One page. A metal pole in the front yard of a suburban house, dressed by the father according to the season and the mood — a football jersey during football season, tinsel at Christmas, a sign reading LOVE during the good years, black fabric after the wife dies. The whole history of a man and his family, in under three hundred words.
What makes it work: the image carries everything. The pole is the father. Saunders never states this. He doesn’t need to. The reader arrives at that understanding alone, and that arrival is the emotional event of the story. This is what flash fiction is for.
Jamaica Kincaid · Famous Flash Fiction“Girl”
A single sentence broken into instructions.

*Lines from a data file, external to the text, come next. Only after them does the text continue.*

(** The page [p], so far with the others, becomes the ledger's. *)
Lemma as_add U O s s' as_ N F P L N' F' p :
  as_inv U (physical p :: O) s as_ N F P L → heap_ok U s' F' P L →
  vm_inv lower_half (root (table as_)) s' N' F' → F ++ map_vals N ≡ₚ F' ++ map_vals N' →
  ledger_ok p → page_at p ∈ L → page_at p ∉ (page_at <$> pages as_) ++ (area_at <$> areas as_) →
  virtual_address p ∉ virtual_address <$> pages as_ →
  (∀ va, 0 <= va < 2 ^ 38 → vm_query (Some (table as_)) va s'
    = if decide (mapped p = true ∧ same_page va p)
      then Some (physical p + va mod PAGE_SIZE, leaf_bits (page_flags p))
      else vm_query (Some (table as_)) va s) →
  as_inv U O s' (add_page p as_) N' F' P L.
Proof.
  intros [I1 I2 I3 I4 I5 I6 I7 I8 I9] Hh Hv Hperm Hp HL Hrec Hva Hq.
  split; try done; cbn [pages areas table add_page set_pages].
  - rewrite <- I3, fmap_app, <- (app_assoc _ _ O). cbn [app fmap list_fmap].
    by rewrite (app_gather F'), (app_gather F), Hperm.
  - rewrite fmap_app. cbn. rewrite <- app_assoc. cbn. rewrite <- Permutation_middle.
    by constructor.
  - intros o. rewrite fmap_app, !elem_of_app. cbn. rewrite list_elem_of_singleton.
    intros [[Ho| ->]|Ho]; [apply I6, elem_of_app; by left|done|apply I6, elem_of_app; by right].
  - intros q [Hq'| ->%list_elem_of_singleton]%elem_of_app; [by apply I7|done].
  - rewrite fmap_app. cbn. rewrite (Permutation_app_comm _ [_]). by constructor.
  - intros va Hva'. eapply ledger_add; [|by apply I9|by apply Hq].
    intros q Hqq _ [E1 E2]. apply Hva. unfold same_page in *.
    assert (virtual_address p = virtual_address q) as ->.
    { pose proof (lo_aligned _ Hp). pose proof (lo_aligned _ (I7 _ Hqq)).
      apply aligned_same; [done..|congruence]. }
    by apply list_elem_of_fmap_2.
Qed.
End Inv.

A mother speaking to a daughter across a lifetime. How to sweep a yard. How to cook pumpkin fritters. How to love a man. How to walk. How to be a woman in Antigua. The sentence never stops.
What makes it work: the form is the content. The instruction list is the mechanism by which culture is transmitted — by repetition, by directive, without question or explanation. Kincaid found a form that enacts everything it describes. “Girl” is one of the most formally precise pieces of flash fiction ever written, and it reads like a voice overheard.
Amy Hempel · Compressed Short Fiction“In the Cemetery Where Al Jolson Is Buried”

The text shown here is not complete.